== WORK TASK ==
Please return every line of the records below that contains the word "table".
┌─ GIVEN ENTRIES
(* ===== verification/GdbSafe.v ===== *)
(** * Every packet keeps the task table sound

    The handlers of the GDB server against the invariant of [GdbFacts], and what
    the end of a connection leaves behind. *)

From Stdlib Require Import Lia Ascii.
From stdpp Require Import base numbers list gmap strings option.
From S2P Require Import Prelude Bytes HostMem AddrSpace Vm Kernel Rsp Gdb GdbFacts GdbDemo.

Open Scope Z_scope.
Open Scope gdb_scope.

(** A precondition that holds for one branch of a test on the world. *)
Lemma safe_tested {A} l (test : World -> bool) (k : bool -> G A) Q :
  (forall w, inv w -> Forall (known w) l -> test w = true -> ends w (k true w) Q) ->
  safe l (k false) Q -> safe l (gbind (gets test) k) Q.
Proof.
  intros Ht Hf w Hw Hl. unfold gbind, gets. destruct (test w) eqn:E; [by apply Ht|by apply Hf].
Qed.

Lemma safe_gets_known {A} l (f : World -> A) Q :
  (forall w, inv w -> Forall (known w) l -> Forall (known w) (Q (f w))) -> safe l (gets f) Q.
Proof. intros Hf w Hw Hl. split; [done|]. split; [apply older_refl|by apply Hf]. Qed.

(** A vm looked up in the table or among the processes exists. *)
Lemma find_known w pid v : inv w -> find_task w pid = Some v -> known w v.
Proof.
  intros Hw. unfold find_task. destruct (tasks w !! pid) as [e|] eqn:He; [|done]. cbn. intros [= <-].
  destruct (i_key _ Hw _ _ He) as (t & Ht & _). by exists t.
Qed.

Lemma decode_known w s b v : inv w -> decode_tid w s b = Some v -> known w v.
Proof.
  intros Hw. unfold decode_tid. case_match; [done|]. destruct (find_task w _) as [u|] eqn:Hf.
  - intros [= <-]. by eapply find_known.
  - destruct b; [|done]. intros Hp. destruct (i_pids _ Hw _ _ Hp) as (t & Ht & _). by exists t.
Qed.

Section Handlers.
Context {ord : HashOrder} {env : HostEnv} {alloc : HostAlloc}.

Hint Resolve safe_quiet_all quiet_stop_all quiet_continue_all quiet_unstop quiet_stepping quiet_request quiet_kill
  safe_attach_on_connect safe_wait_stopped safe_step_over safe_resume safe_resume_continue safe_wait_any : safe.

(** ** Replies *)

Lemma ends_exit_reply w v : inv w -> known w v -> is_vm_exited w v = true -> ends w (send_exit_reply v w) none.
Proof.
  intros Hw Hk Hx. unfold send_exit_reply. case_match; [|by split_and!; [|apply older_refl|constructor]].
  unfold gbind, send_packet, send, modify. set (w1 := set_out _ w).
  assert (quiet w w1) as Hq by apply quiet_out.
  split_and!; [|by apply older_vms|constructor].
  apply (inv_untrack w1 v); [by eapply inv_quiet|done|]. unfold traced. change (flags_of w1 v) with (flags_of w v).
  unfold is_vm_exited in Hx. unfold gone. by rewrite Hx, andb_false_r.
Qed.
└─
== ANSWER FOR THE TASK ==
(** * Every packet keeps the task table sound
(** A vm looked up in the table or among the processes exists. *)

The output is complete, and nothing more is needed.